We have tried to ease into the scene here but it's a very different scene. The scene in TX changed over the last few years but at least we already knew enough people that even if we had no desire to go in certain directions we were well able to spend time with likeminded people in relaxed situations. Family dinners, brunches, shopping trips just regular life stuff with people who didn't question that I needed permission and had curfews and stuff. I guess you really don't know what you have until it's gone.
I'm wondering if I've become more old fashioned in a way, not so much submissive but more entrenched in my ideas of the roles of the sexes. I know I always had a less flexible idea of that than Das did but I am thinking that as an unexpected consequence of being so isolated I need to know like deep sure know that he's gonna be the man. Not that he's ever not been what I wanted but I'm more aware of my vulnerability. What's weird is how comfortable and mushy it makes me. Like the less I can do on my own, the fewer people I have to fall back on the happier I am. I'm sure a therapist would have a field day with that idea but it is what it is.
It's been snowing the last few days which has me in even more than usual and since I ran over my phone data plan I've been playing less online and reading more. Of course my favorite reading material right now flips between murder/thriller novels, fantasy, and what is marketed as dark romance. If I'd discovered that genre when I was a kid I wonder how much more warped I'd be than just being fed your standard slightly in charge boy meets slightly in charge girl and power struggle ensues which leaves boy in charge but girl right at his hip or only a half step behind. I'm pretty sure my inclinations to hand with the teen criminal element would have been worse which could have landed my ass in trouble so it's a good thing I wasn't getting any extra ideas.

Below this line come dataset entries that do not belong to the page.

(** The [if (!topStrengths && !practicalExperience && !domainKnowledge)]
    block. *)
Definition fallback (feedbackText : jsstring) (st : ScanState) : ScanState :=
  if allUnset st then
    match sections feedbackText with
    | s0 :: s1 :: s2 :: _ => mkFeedback (trim s0) (trim s1) (trim s2)
    | _ => mkFeedback DEFAULT_TOP DEFAULT_PRACTICAL DEFAULT_DOMAIN
    end
  else st.

Definition parseFeedbackResponse (feedbackText : jsstring) : FeedbackResult :=
  let st := fallback feedbackText (scanLines (nonBlankLines feedbackText)) in
  {| topStrengths := (topStrengths st ||| DEFAULT_TOP)%js;
     practicalExperience := (practicalExperience st ||| DEFAULT_PRACTICAL)%js;
     domainKnowledge := (domainKnowledge st ||| DEFAULT_DOMAIN)%js |}.

(** ** Numbers

    A JavaScript number is an IEEE-754 binary64 value: [spec_float] with a
    53-bit significand. *)

Module Num.

Definition number := spec_float.
Definition prec : Z := 53.
Definition emax : Z := 1024.

Definition ofZ (z : Z) : number := binary_normalize prec emax z 0 false.
Definition add : number -> number -> number := SFadd prec emax.
Definition div : number -> number -> number := SFdiv prec emax.

(** [a < b], [a > b], [a <= b], [a >= b]: all false on NaN. *)
Definition lt (a b : number) : bool := SFltb a b.
Definition gt (a b : number) : bool := SFltb b a.
Definition le (a b : number) : bool := SFleb a b.
Definition ge (a b : number) : bool := SFleb b a.

(** [ToBoolean]: zero and NaN are the falsy numbers. *)
Definition truthy (x : number) : bool :=
  match x with
  | S754_zero _ | S754_nan => false
  | _ => true
  end.

Definition decimal (z : Z) : jsstring :=
  str (NilZero.string_of_uint (N.to_uint (Z.to_N z))).

Definition pow10 (n : Z) : Q :=
  if (0 <=? n)%Z then inject_Z (10 ^ n) else Qinv (inject_Z (10 ^ (- n))).
Definition pow2 (n : Z) : Q :=
  if (0 <=? n)%Z then inject_Z (2 ^ n) else Qinv (inject_Z (2 ^ (- n))).

Definition Qltb (a b : Q) : bool := negb (Qle_bool b a).

(** The real a finite float [m * 2^e] stands for. *)
Definition valueOf (m : positive) (e : Z) : Q := Qmult (inject_Z (Zpos m)) (pow2 e).

(** The decimal exponent [n] of a positive real: [10^(n-1) <= x < 10^n]. *)
Fixpoint decimalExponent (fuel : nat) (n : Z) (x : Q) : Z :=
  match fuel with
  | O => n
  | S fuel' => if Qltb x (pow10 n) then n else decimalExponent fuel' (n + 1) x
  end.

(** The reals that round to [m * 2^e]: between the midpoints to its two
    neighbours, the midpoints included when [m] is even. The neighbour below
    a power of two is half as far. *)
Definition roundsTo (m : positive) (e : Z) (q : Q) : bool :=
  let x := valueOf m e in
  let below :=
    if (Zpos m =? 2 ^ (prec - 1))%Z && (3 - emax - prec <? e)%Z
    then pow2 (e - 2) else pow2 (e - 1) in
  let lo := Qminus x below in
  let hi := Qplus x (pow2 (e - 1)) in
  if Z.even (Zpos m) then Qle_bool lo q && Qle_bool q hi
  else Qltb lo q && Qltb q hi.

(** The digit strings of [k] digits that denote [m * 2^e], as pairs of the
    integer [s] and the exponent [n], the value being [s * 10^(n-k)]. *)
Definition candidates (m : positive) (e : Z) (n0 k : Z) : list (Z * Z) :=
  let x := valueOf m e in
  flat_map
    (fun n =>
       let scale := pow10 (n - k) in
       let s0 := Qfloor (Qdiv x scale) in
       filter
         (fun sn =>
            (10 ^ (k - 1) <=? fst sn)%Z && (fst sn <? 10 ^ k)%Z
            && roundsTo m e (Qmult (inject_Z (fst sn)) scale))
         [(s0, n); ((s0 + 1)%Z, n)])
    [n0; (n0 + 1)%Z].

Definition closer (x : Q) (k : Z) (a b : Z * Z) : Z * Z :=
  let d sn := Qabs (Qminus (Qmult (inject_Z (fst sn)) (pow10 (snd sn - k))) x) in
  if Qltb (d b) (d a) then b
  else if Qltb (d a) (d b) then a
  else if Z.even (fst a) then a else b.

(** The shortest digit string that denotes the number, and among those of
    that length the closest: the [n], [k] and [s] of [Number::toString]. *)
Fixpoint shortest (fuel : nat) (m : positive) (e : Z) (n0 k : Z) : Z * Z * Z :=
  match fuel with
  | O => (Qfloor (Qdiv (valueOf m e) (pow10 (n0 - k))), n0, k)
  | S fuel' =>
      match candidates m e n0 k with
      | [] => shortest fuel' m e n0 (k + 1)
      | c :: cs =>
          let best := fold_left (closer (valueOf m e) k) cs c in
          (fst best, snd best, k)
      end
  end.

Definition zeros (n : Z) : jsstring := repeat 48%N (Z.to_nat n).
(** * text2sql: the SQL validator, the completion extractor, the query
      executor and the context store

    A shallow embedding of [sql_validator.py], of the extraction block and
    [run_query] of [app.py], and of [ChromaManager] of [chroma_manager.py],
    with the properties of the generation-and-safety pipeline proved on it.

    Python [str] values are Rocq [string]s read as ASCII text: character
    classes and case mapping are those of Python on code points 0..127
    (a character above 127 is a caseless symbol that is neither white space
    nor a word character).  Non-ASCII text is outside this model. *)

From Stdlib Require Import Bool Arith Lia List ZArith Ascii String.
From Stdlib Require Import DecimalString DecimalNat.
Import ListNotations.
Open Scope string_scope.

(** ** Python string primitives *)

Module Py.

Definition code (c : ascii) : nat := nat_of_ascii c.

Definition between (lo hi : nat) (c : ascii) : bool :=
  Nat.leb lo (code c) && Nat.leb (code c) hi.

(** [str.isspace] on ASCII: TAB..CR, FS..US and the blank. *)
Definition isspace (c : ascii) : bool := between 9 13 c || between 28 32 c.

Definition isupper (c : ascii) : bool := between 65 90 c.
Definition islower (c : ascii) : bool := between 97 122 c.
Definition isdigit (c : ascii) : bool := between 48 57 c.

(** The class [\w] of [re]: letters, digits and the underscore. *)
Definition isword (c : ascii) : bool :=
  isupper c || islower c || isdigit c || Ascii.eqb c "_".

Definition upper_char (c : ascii) : ascii :=
  if islower c then ascii_of_nat (code c - 32) else c.

Definition lower_char (c : ascii) : ascii :=
  if isupper c then ascii_of_nat (code c + 32) else c.

Fixpoint map_str (f : ascii -> ascii) (s : string) : string :=
  match s with
  | EmptyString => EmptyString
  | String c s' => String (f c) (map_str f s')
  end.

Definition upper : string -> string := map_str upper_char.
Definition lower : string -> string := map_str lower_char.

(** Truth value of a string: [not s] holds of the empty string only. *)
Definition is_empty (s : string) : bool :=
  match s with EmptyString => true | String _ _ => false end.

Fixpoint lstrip (s : string) : string :=
  match s with
  | EmptyString => EmptyString
  | String c s' => if isspace c then lstrip s' else s
  end.

Fixpoint rstrip (s : string) : string :=
  match s with
  | EmptyString => EmptyString
  | String c s' =>
      let r := rstrip s' in
      if isspace c && is_empty r then EmptyString else String c r
  end.

Definition strip (s : string) : string := rstrip (lstrip s).

(** The first character, and the last one ([prev] when there is none). *)
Definition head (s : string) : option ascii :=
  match s with EmptyString => None | String c _ => Some c end.

Fixpoint last_char (prev : option ascii) (s : string) : option ascii :=
  match s with
  | EmptyString => prev
  | String c s' => last_char (Some c) s'
  end.

(** [s.startswith(p)] *)
Fixpoint startswith (s p : string) {struct p} : bool :=
  match p with
  | EmptyString => true
  | String a p' =>
      match s with
      | EmptyString => false
      | String b s' => Ascii.eqb a b && startswith s' p'
      end
  end.

(** [p in s] *)
Fixpoint contains (p s : string) : bool :=
  startswith s p ||
  match s with
  | EmptyString => false
  | String _ s' => contains p s'
  end.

Sometimes it feels like I shouldn't be so happy with being home, reading, laughing, trying to stop my destructo mutts from running off with my shoes... It's like I'm afraid to admit my contentment b/c it might disappear. But you know I am content with my life. My kids are in a good place, my brothers seem to be doing ok and my dad is still crazy but not quite as crazy, maybe, lol. Tonight we're having pizza and movie night while I sip on a frosty (pure sugar) and have a muttly cuddled in the crook of my legs. The mutt has a big head and always cuts off my circulation but we do this dance daily and it never gets old. Bleh, time to stop rambling, i have killers to spot and romances to untangle, not to mention a man to dote on and pizza to eat.